Instructions for the task
Report every line from the following entries that contains the string "default".

Records from a collection:
● ● ● ● ●

(* ===== verification/WorkViews.v ===== *)
(** * Views of work items (internal/core/work.go, internal/core/work_role.go)

    What a reader observes of a work item: its live claim, its freshness, its scope history
    and the resolution of its proposed role; and the JSON texts whose bytes the limits
    count.  The text of a float64 is a parameter. *)

From S2P Require Import Prelude GoString GoFloat Schema Sql Label Fixture Storage Names Cycles Leases.
Open Scope Z_scope.

(** ** Roles *)

(** The milliseconds of a clock reading in seconds: [int64(now*1000)] *)
Definition millis (now : float) : Z := trunc (fmul now (of_int 1000)).

Definition role_address (repo : string) (role : WorkRole) (_ : string) (n : NameRow) : bool :=
  bool_decide (n_kind n = Alias) && seqb (n_family n) (wk_Family role) && seqb (n_repository n) repo && seqb (n_role n) (wk_Role role).
(** [roleResolution] *)
Definition roleResolution (repo : string) (role : WorkRole) (now : float) (s : State) : WorkRoleResolution :=
  match head (select (role_address repo role) (names s)) with
  | None => mkWorkRoleResolution "unheld" "" ""
  | Some (address, n) =>
      if holds (millis now) (wk_Family role) (n_holder_id n) repo (wk_Role role) s
      then mkWorkRoleResolution "held" address (peerOf (wk_Family role) (n_holder_id n) s)
      else mkWorkRoleResolution (if bool_decide (n_conflict n = []) then "unheld" else "conflict") address ""
  end.

(** ** Observation *)

(** [freshness]: whether the lease is live, the progress overdue, and the progress unverified *)
Definition ongoing (lifecycle : string) : bool := seqb lifecycle "active" || seqb lifecycle "blocked".
Definition freshness (lifecycle : string) (deadline : option float) (active : bool) (leaseExpires now : float) : bool * bool * bool :=
  let live := active && fltb now leaseExpires in
  let overdue := ongoing lifecycle && match deadline with Some d => fleb d now | None => false end in
  (live, overdue, ongoing lifecycle && (negb live || overdue)).

Definition scopes_of (store workID : string) (s : State) : list (Z * ScopeRow) :=
  (λ kr, (kr.1.2, kr.2)) <$> order_by (λ kr, kr.1.2) (select (λ k _, seqb k.1.1 store && seqb k.1.2 workID) (work_scope_revisions s)).
(** Criteria or non-goals that changed after the first start stay flagged. *)
Fixpoint scope_changed (first : option Z) (previous : option (string * string)) (l : list (Z * ScopeRow)) : bool :=
  match l with
  | [] => false
  | (revision, sc) :: l =>
      let scope := (sc_criteria sc, sc_non_goals sc) in
      match previous, first with
      | Some p, Some f => (f <? revision) && negb (bool_decide (scope = p))
      | _, _ => false
      end || scope_changed first (Some scope) l
  end.

(** [view] *)
Definition view (store : string) (w : workItem) (now : float) (s : State) : result error WorkView :=
  match (match w_ProposedRole w with
         | Some role => match first_key (λ _ r, seqb (sto_store_id r) store) (memory_stores s) with
                        | Some repo => Ok (Some (roleResolution repo role now s))
                        | None => Err NoRows
                        end
         | None => Ok None
         end) with
  | Err e => Err e
  | Ok resolution =>
      let held := bundleFor store (w_WorkID w) s in
      let '(active, expires) := match held with Some (_, b) => (b_active b, b_expires_at b) | None => (false, of_int 0) end in
      let '(live, overdue, unverified) := freshness (w_Lifecycle w) (w_ProgressDeadline w) active expires now in
      let claim := match held with
                   | Some (g, b) =>
                       if live then Some (mkClaimView (b_consumer b) g (b_revision b) (b_expires_at b) (bundleResources store g s)
                                            (if seqb (b_native_actor b) "" then "legacy" else "native"))
                       else None
                   | None => None
                   end in
      let reasons := (if ongoing (w_Lifecycle w) && negb live then ["lease_expired"%string] else []) ++
                     (if overdue then ["progress_deadline_missed"%string] else []) in
      let scopes := scopes_of store (w_WorkID w) s in
      Ok (mkWorkView w (w_LatestSeq w) now (b_expires_at ∘ snd <$> held) claim live overdue unverified reasons (fst <$> scopes)
            (scope_changed (w_FirstStartRevision w) None scopes) resolution None None)
  end.

(** ** Encodings *)

Definition encoded_role (r : WorkRole) : string :=
  json_object [("family", json_string (wk_Family r)); ("role", json_string (wk_Role r))]%string.
(** [WorkRole.encoded]: the column proposed_role *)
Definition role_column (r : option WorkRole) : string := match r with Some r => encoded_role r | None => "" end.
Definition referencesJSON (w : workItem) : string := json_array (json_string <$> default [] (w_References w)).
Definition omit_empty (name text : string) (empty : bool) : list (string * string) := if empty then [] else [(name, text)].

Section encoding.
(** The JSON text of a float64 *)
Variable json_float : float → string.
Local Open Scope string_scope.

Definition json_strings (l : list string) : string := json_array (json_string <$> l).
Definition json_resource (r : claimResource) : string := json_strings [Kind r; ResourceKey r].
Definition encoded_report (r : workReport) : string := json_object (
  [("summary", json_string (wp_Summary r))] ++
  omit_empty "references" (json_or_null json_strings (wp_References r)) (bool_decide (default [] (wp_References r) = [])) ++
  [("scope_revision", itoa (wp_ScopeRevision r)); ("claim_generation", itoa (wp_ClaimGeneration r))] ++
  match wp_ParticipantRole r with Some role => [("participant_role", encoded_role role)] | None => [] end).
Definition encoded_claim (c : workClaimView) : string := json_object
  [("consumer", json_string (wc_Consumer c)); ("generation", itoa (wc_Generation c)); ("revision", itoa (wc_Revision c));
   ("expires_at", json_float (wc_ExpiresAt c)); ("resources", json_array (json_resource <$> wc_Resources c)); ("ownership", json_string (wc_Ownership c))].
Definition encoded_resolution (r : WorkRoleResolution) : string := json_object (
  [("state", json_string (wx_State r))] ++ omit_empty "address" (json_string (wx_Address r)) (seqb (wx_Address r) "") ++
  omit_empty "holder" (json_string (wx_Holder r)) (seqb (wx_Holder r) "")).

Definition item_fields (w : workItem) : list (string * string) :=
  [("work_id", json_string (w_WorkID w)); ("revision", itoa (w_Revision w)); ("lifecycle", json_string (w_Lifecycle w));
   ("title", json_string (w_Title w)); ("criteria", json_string (w_Criteria w)); ("non_goals", json_string (w_NonGoals w));
   ("proposed_assignee", json_or_null json_string (w_ProposedAssignee w)); ("proposed_role", json_or_null encoded_role (w_ProposedRole w));
   ("created_at", json_float (w_CreatedAt w)); ("created_consumer", json_string (w_CreatedConsumer w));
   ("first_start_revision", json_or_null itoa (w_FirstStartRevision w)); ("scope_revision", itoa (w_ScopeRevision w));
   ("progress_epoch", itoa (w_ProgressEpoch w)); ("last_progress_at", json_or_null json_float (w_LastProgressAt w));
   ("progress_deadline", json_or_null json_float (w_ProgressDeadline w)); ("progress", json_string (w_Progress w));
   ("checkpoint", json_string (w_Checkpoint w)); ("next_artifact", json_string (w_NextArtifact w)); ("blocker", json_string (w_Blocker w));
   ("last_writer", json_or_null json_string (w_LastWriter w)); ("last_generation", json_or_null itoa (w_LastGeneration w));
   ("last_lease_expires", json_or_null json_float (w_LastLeaseExpires w)); ("lease_expired", json_bool (w_LeaseExpired w));
   ("outcome", json_or_null json_string (w_Outcome w)); ("reason", json_string (w_Reason w));
   ("references", json_or_null json_strings (w_References w)); ("finished_at", json_or_null json_float (w_FinishedAt w));
   ("expires_at", json_or_null json_float (w_ExpiresAt w)); ("latest_seq", itoa (w_LatestSeq w)); ("report_seq", json_or_null itoa (w_ReportSeq w));
   ("report_consumer", json_or_null json_string (w_ReportConsumer w)); ("verdict", json_or_null json_string (w_Verdict w));
   ("verdict_seq", json_or_null itoa (w_VerdictSeq w))].
(** A view's scope revisions are a nil slice when there are none. *)
Definition encoded_view (v : WorkView) : string := json_object (
  item_fields (v_item v) ++
  [("type", json_string "work-item"); ("seq", itoa (v_Seq v)); ("observed_at", json_float (v_ObservedAt v));
   ("observed_lease_expires", json_or_null json_float (v_ObservedLeaseExpires v)); ("current_claim", json_or_null encoded_claim (v_CurrentClaim v));
   ("lease_valid", json_bool (v_LeaseValid v)); ("progress_overdue", json_bool (v_ProgressOverdue v));
   ("progress_unverified", json_bool (v_ProgressUnverified v)); ("progress_unverified_reasons", json_strings (v_ProgressUnverifiedReasons v));
   ("scope_revisions", if bool_decide (v_ScopeRevisions v = []) then "null" else json_array (itoa <$> v_ScopeRevisions v));
   ("criteria_changed_after_start", json_bool (v_CriteriaChangedAfterStart v))] ++
  match v_RoleResolution v with Some r => [("role_resolution", encoded_resolution r)] | None => [] end ++
  match v_Report v with Some r => [("report", encoded_report r)] | None => [] end ++
  match v_VerdictEvidence v with Some seq => [("verdict_evidence", json_object [("report_seq", itoa seq)])] | None => [] end).

(** The row of a scope revision; encoding/json sorts the keys of a map. *)
Definition encoded_scope (workID : string) (revision : Z) (r : ScopeRow) : string := json_object
  [("author", json_or_null json_string (sc_author r)); ("consumer", json_string (sc_consumer r)); ("criteria", json_string (sc_criteria r));
   ("non_goals", json_string (sc_non_goals r)); ("revision", itoa revision); ("title", json_string (sc_title r)); ("ts", json_float (sc_ts r));
   ("work_id", json_string workID)].

Definition encoded_lease (l : lease) : string := json_object
  [("generation", itoa (le_Generation l)); ("revision", itoa (le_Revision l)); ("expires_at", json_float (le_ExpiresAt l))].
Definition outcome_state (st : OutcomeState) : string :=
  match st with
  | Stored Waiting => "waiting" | Stored Notified => "notified" | Stored Uncertain => "uncertain" | Stored Failed => "failed"
  | Deleted => "deleted"
  end.
Definition encoded_outcome (o : Outcome) : string :=
  let text name v := omit_empty name (json_string v) (seqb v "") in
  json_object (
    [("id", itoa (o_ID o)); ("recipient", json_string (o_Recipient o)); ("seq", itoa (o_Seq o)); ("delivery_state", json_string (outcome_state (o_DeliveryState o)))] ++
    text "delivery_reason" (o_DeliveryReason o) ++ text "wake_reason" (o_WakeReason o) ++ omit_empty "notices" (itoa (o_Notices o)) (bool_decide (o_Notices o = 0%Z)) ++
    [("updated_at", itoa (o_UpdatedAt o)); ("acknowledged", json_bool (o_Acknowledged o))] ++
    text "acknowledged_by" (o_AcknowledgedBy o) ++ text "acknowledged_session" (o_AcknowledgedSession o) ++ text "acknowledged_via" (o_AcknowledgedVia o)).
(** A work operation's result, a map *)
Definition encoded_result (r : WorkResult) : string := json_object (
  match wr_Claim r with Some l => [("claim", encoded_lease l)] | None => [] end ++ [("duplicate", json_bool (wr_Duplicate r))] ++
  match wr_Message r with Some o => [("message", encoded_outcome o)] | None => [] end ++ [("revision", itoa (wr_Revision r))] ++
  (if wr_RoleReleased r then [("role_released", "true")] else []) ++
  [("seq", json_or_null itoa (wr_Seq r)); ("work_id", json_string (wr_WorkID r))]).
End encoding.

● ● ● ● ●

Task output
Definition referencesJSON (w : workItem) : string := json_array (json_string <$> default [] (w_References w)).
  omit_empty "references" (json_or_null json_strings (wp_References r)) (bool_decide (default [] (wp_References r) = [])) ++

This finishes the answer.